Потом они отправились в джазовый клуб «Бёрд-ленд». Там было многолюдно, но, по счастью, Дон знал кое-кого в этом заведении, и их компанию пропустили без проблем.
— Наверное, вначале придется постоять, — сказал им высокий ирландец в двубортном костюме.
В маленьком зале было так накурено, что Грейс едва разглядела трубача в передней части сцены, хотя меланхоличные медовые звуки его инструмента пронзали дымный воздух и ласкали ей слух.
Она неделями читала об этом новом ночном клубе и вот впервые оказалась в нем. Музыка не разочаровала, пусть даже Чарли Паркер по прозвищу Птаха[5], в честь которого назвали заведение, в тот вечер не выступал. Поговаривали, что он появлялся тут нерегулярно из-за пристрастия к героину.

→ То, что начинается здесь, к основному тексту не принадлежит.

(** The processor built from the default settings. *)
Definition default_processor : GNNProcessor Q := {|
  model := {| input_dim := 384; hidden_dim := 128; num_layers := 3 |};
  external_memory := ExternalMemory_init 10000 128;
  node_memory_states := ∅;
  randn_calls := 0
|}.

(** A store with both of its two slots occupied. *)
Definition two_slot_store : ExternalMemory Q := {|
  memory_size := 2;
  key_dim := 4;
  keys := [[6; 8; 0; 0]; [3; 4; 0; 0]];
  values := [[1; 1; 1; 1]; [2; 2; 2; 2]];
  usage := [1; 1];
  current_size := 2
|}.

Definition full_processor : GNNProcessor Q := {|
  model := {| input_dim := 2; hidden_dim := 4; num_layers := 3 |};
  external_memory := two_slot_store;
  node_memory_states := ∅;
  randn_calls := 0
|}.

(** A second record with the identity "a", and two edges: one between the
    candidates "a" and "b", one to an identity that is no candidate. *)
Definition node_a_again : MemoryNode Q :=
  {| id := "a"; embedding := [1; 1]; valence := None; arousal := None; content := "again" |}.
Definition edge_ab : MemoryEdge Q :=
  {| source_id := "a"; target_id := "b"; weight := 1 # 2 |}.
Definition edge_a_out : MemoryEdge Q :=
  {| source_id := "a"; target_id := "elsewhere"; weight := 1 # 3 |}.

Definition two_node_data : Data Q := {|
  x := [[1; 0; 0; 1 # 2]; [0; 1; 1 # 4; 0]];
  edge_index := [];
  edge_attr := []
|}.

(** Weights under which the combined embedding of a candidate is its feature
    row: the first SAGEConv is the identity and the later ones return zero
    (so the residual connection keeps the row), the attention returns zero,
    the GRU cell halves its hidden state and both heads are zero.  With them
    three candidates get three different scores against the query
    (1, 0, 0, 0): "near" the highest, then "far", then "off". *)
Definition passing_weights : Weights Q := {|
  sage := fun i x _ => match i with O => x | S _ => map (fun _ => [0; 0; 0; 0]) x end;
  gru := fun _ h => map (fun v => fmul v (1 # 2)) h;
  attention := fun _ => [0; 0; 0; 0];
  activation_head := fun _ => 0;
  emotion_head := fun _ => (0, 0)
|}.

Definition node_far : MemoryNode Q :=
  {| id := "far"; embedding := [3; 4]; valence := None; arousal := None; content := "far" |}.
Definition node_near : MemoryNode Q :=
  {| id := "near"; embedding := [4; 3]; valence := None; arousal := None; content := "near" |}.
Definition node_off : MemoryNode Q :=
  {| id := "off"; embedding := [0; 5]; valence := None; arousal := None; content := "off" |}.

(** A text encoder for the cache examples: the length of the text. *)
Definition text_length : string -> nat := String.length.

End Inputs.

(** ** Concrete inputs, over the reals *)

Section RealInputs.
Local Open Scope R_scope.

Definition real_constant_weights : Weights R := {|
  sage := fun _ x _ => map (fun _ => [1; 0; 0; 0]) x;
  gru := fun _ h => map (fun v => v * / 2) h;
  attention := fun _ => [-4; 0; 0; 0];
  activation_head := fun _ => 0;
  emotion_head := fun _ => (0, 0)
|}.

Definition real_one_node_data : Data R := {|
  x := [[1; 0; 0; 0]];
  edge_index := [];
  edge_attr := []
|}.

End RealInputs.

(** * Properties *)

(** ** The stable sort meets the contract of [np.argsort] *)

Section StableSortProperties.
Context {A : Type} (ltb : A -> A -> bool).

Lemma pair_lt_trans (a b c : nat * A) :
  strict_weak_order ltb -> pair_lt ltb a b -> pair_lt ltb b c -> pair_lt ltb a c.
Proof.
  intros (_ & Htrans & Hneg) [Hab | [Hab Hi]] [Hbc | [Hbc Hj]].
  - left. eauto.
  - left. destruct (ltb a.2 c.2) eqn:E; [done|].
    rewrite (Hneg _ _ _ E Hbc) in Hab. done.
  - left. destruct (ltb a.2 c.2) eqn:E; [done|].
    rewrite (Hneg _ _ _ Hab E) in Hbc. done.
  - right. split; [eauto | lia].
Qed.

Lemma insert_sorted_perm (a : nat * A) l : insert_sorted ltb a l ≡ₚ a :: l.
Proof.
  induction l as [|y l IH]; simpl; [done|].
  destruct (ltb y.2 a.2); [|done].
  rewrite IH. apply Permutation_swap.
Qed.

Lemma sort_pairs_perm (l : list (nat * A)) : sort_pairs ltb l ≡ₚ l.
Proof.
  induction l as [|a l IH]; simpl; [done|].
  rewrite insert_sorted_perm. by rewrite IH.
Qed.

Lemma insert_sorted_sorted (a : nat * A) l :
  strict_weak_order ltb ->
  StronglySorted (pair_lt ltb) l ->
  Forall (fun y => a.1 < y.1) l ->
  StronglySorted (pair_lt ltb) (insert_sorted ltb a l).
Proof.
  intros Hswo. induction l as [|y l IH]; simpl; intros Hs Hlt.
  - repeat constructor.
  - apply StronglySorted_cons in Hs as [Hy Hs].
    apply Forall_cons in Hlt as [Hay Hlt].
    destruct (ltb y.2 a.2) eqn:E.
    + apply StronglySorted_cons. split; [|by apply IH].
      rewrite insert_sorted_perm. constructor; [by left | done].
    + apply StronglySorted_cons. split.
      * constructor; [by right|].
        eapply Forall_impl; [exact Hy|]. intros z Hz.
        eapply pair_lt_trans; [done| |exact Hz]. by right.
      * by apply StronglySorted_cons.
Qed.

Lemma sort_pairs_sorted (l : list (nat * A)) :
  strict_weak_order ltb ->
  StronglySorted lt l.*1 -> StronglySorted (pair_lt ltb) (sort_pairs ltb l).
Proof.
  intros Hswo. induction l as [|a l IH]; simpl; intros Hs.
  - constructor.
  - apply StronglySorted_cons in Hs as [Ha Hs].
    apply insert_sorted_sorted; [done | by apply IH |].
    rewrite sort_pairs_perm. apply Forall_forall. intros y Hy.
    rewrite Forall_forall in Ha. apply Ha. by apply list_elem_of_fmap_2.
Qed.

Lemma seq_sorted (s n : nat) : StronglySorted lt (seq s n).
Proof.
  revert s. induction n as [|n IH]; intros s; simpl; constructor; [apply IH|].
  apply Forall_forall. intros y Hy. apply elem_of_seq in Hy. lia.
Qed.

Lemma stable_argsort_perm (a : list A) : stable_argsort ltb a ≡ₚ seq 0 (length a).
Proof.
  unfold stable_argsort. rewrite sort_pairs_perm.
  rewrite fst_zip; [done | by rewrite length_seq].
Qed.

Lemma StronglySorted_lookup {B} (R : relation B) (l : list B) p q u v :
  StronglySorted R l -> p < q -> l !! p = Some u -> l !! q = Some v -> R u v.
Proof.
  intros Hs. revert p q. induction Hs as [|y l Hs IH Hy]; intros p q Hpq Hp Hq.
  - done.
  - destruct q as [|q]; [lia|]. destruct p as [|p]; simpl in *.
    + injection Hp as ->. rewrite Forall_forall in Hy.
      apply Hy. by eapply list_elem_of_lookup_2.
    + eapply IH; [|done..]. lia.
Qed.

(** Earlier in [stable_argsort a] means smaller value, or equal value and
    smaller position. *)
Lemma stable_argsort_sorted (a : list A) p q i j vi vj :
  strict_weak_order ltb ->
  p < q -> stable_argsort ltb a !! p = Some i -> stable_argsort ltb a !! q = Some j ->
  a !! i = Some vi -> a !! j = Some vj ->
  pair_lt ltb (i, vi) (j, vj).
Proof.
  intros Hswo Hpq Hp Hq Hi Hj. unfold stable_argsort in Hp, Hq.
  change (map ?f ?l) with (f <$> l) in Hp, Hq.
  rewrite list_lookup_fmap in Hp, Hq.
  destruct (sort_pairs _ _ !! p) as [[i' wi]|] eqn:Ep; [|done].
  destruct (sort_pairs _ _ !! q) as [[j' wj]|] eqn:Eq; [|done].
  simpl in Hp, Hq. injection Hp as ->. injection Hq as ->.
  assert (forall k w, (k, w) ∈ sort_pairs ltb (zip (seq 0 (length a)) a) -> a !! k = Some w)
    as Hin.
  { intros k w. rewrite sort_pairs_perm. intros [n Hn]%list_elem_of_lookup_1.
    apply lookup_zip_Some in Hn as [Hn1 Hn2]. simpl in *.
    apply lookup_seq in Hn1 as [-> _]. done. }
  pose proof (Hin _ _ (list_elem_of_lookup_2 _ _ _ Ep)) as Hwi.
  pose proof (Hin _ _ (list_elem_of_lookup_2 _ _ _ Eq)) as Hwj.
  assert (wi = vi) as -> by congruence. assert (wj = vj) as -> by congruence.
  eapply (StronglySorted_lookup (pair_lt ltb)); [|exact Hpq|exact Ep|exact Eq].
  apply sort_pairs_sorted; [done|].
  rewrite fst_zip; [apply seq_sorted | by rewrite length_seq].
Qed.

Lemma stable_argsort_ascending (a : list A) p q i j vi vj :
  strict_weak_order ltb ->
  p < q -> stable_argsort ltb a !! p = Some i -> stable_argsort ltb a !! q = Some j ->
  a !! i = Some vi -> a !! j = Some vj ->
  ltb vj vi = false.
Proof.
  intros Hswo Hpq Hp Hq Hi Hj.
  destruct (stable_argsort_sorted a p q i j vi vj Hswo Hpq Hp Hq Hi Hj) as [Hlt | [Hge _]];
    [|done].
  simpl in Hlt. destruct Hswo as (Hirr & Htrans & _).
  destruct (ltb vj vi) eqn:E; [|done].
  pose proof (Htrans _ _ _ Hlt E) as Hc. by rewrite Hirr in Hc.
Qed.

End StableSortProperties.

(** ** The laws hold for the two instances *)

Lemma Qltb_order : strict_weak_order Qltb.
Proof.
  unfold Qltb. split_and!.
  - intros x. apply negb_false_iff, Qle_bool_iff, Qle_refl.
  - intros x y z. rewrite !negb_true_iff. intros Hxy Hyz.
    destruct (Qle_bool z x) eqn:E; [|done].
    apply Qle_bool_iff in E.
    assert (~ (y <= x)%Q) as Hn by (rewrite <- Qle_bool_iff; congruence).
    assert (~ (z <= y)%Q) as Hm by (rewrite <- Qle_bool_iff; congruence).
    apply Qnot_le_lt in Hn, Hm.
    exfalso. apply (Qlt_irrefl x).
    eapply Qlt_le_trans; [eapply Qlt_trans; eassumption | exact E].
  - intros x y z. rewrite !negb_false_iff, !Qle_bool_iff. intros Hyx Hzy.
    eapply Qle_trans; eassumption.
Qed.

Во время перерыва освободился столик на двоих, и они все вшестером уместились за ним, добыв дополнительные стулья и заказав бутылку виски. Грейс позволила себе крохотную порцию янтарной жидкости. Впрочем, виски без льда и содовой не слишком ей нравился, так что жертва была невелика. Откинувшись на руку Дона, лежавшую на тонкой деревянной спинке ее стула, она закрыла глаза и вся отдалась во власть музыки. Мелодия была знойной, медленной; фортепиано, труба, саксофон и ударные гармонично сливались в едином ритме, которого она никогда прежде не слышала и все-таки слышала постоянно, по всему Нью-Йорку: во всех клубах от Виллиджа до Гарлема, на пластинках в крошечных квартирках и в пентхаусах, на углах улиц, где Музыканты в надежде на мелочь клали перед собой шляпы.
Форди, шофер их семьи и единственный, кроме дяди Джорджа, человек из домашних, который неизменно был с ней добр, научил Грейс всегда бросать в эти шляпы всю лишнюю мелочь. Однажды, когда Грейс было около пяти лет, он, забирая ее из Филадельфийского музея искусств, протянул через водительское окно два хрустящих доллара.
«Брось в чехол вон тому парню», — пояснил Форда, указывая на контрабасиста, расположившегося на широкой каменной лестнице. Тот выводил на струнах какую-то печальную, но все же жизнелюбивую мелодию. Она бросила купюры в раскрытый футляр и смотрела, как зеленые с белым бумажки, порхая, упали к монеткам по одному центу и пятакам, лежащим на красном бархате. В тот день Форди оказался самым щедрым к музыканту. Мужчины вроде ее отца в дорогих пальто и фетровых шляпах, которые без ущерба для себя могли бы бросить в раскрытый футляр куда больше денег, проходили мимо, не удостоив контрабасиста даже взглядом.
Потом, в машине, Форди объяснил ей своим бархатным голосом: «Никогда не знаешь, Грейс, где побывал такой парень. Может, он проделал сюда путь из Нового Орлеана или Чикаго, а может, живет тут, где-то на этих самых улицах, и откладывает, откладывает каждый грош, чтобы добраться до Гарлема. Твоего дядю Джорджа поддерживали в его пути на сцену, а незнакомцев вроде этого музыканта приходится поддерживать нам».
Ох, до чего же она скучала по Форди!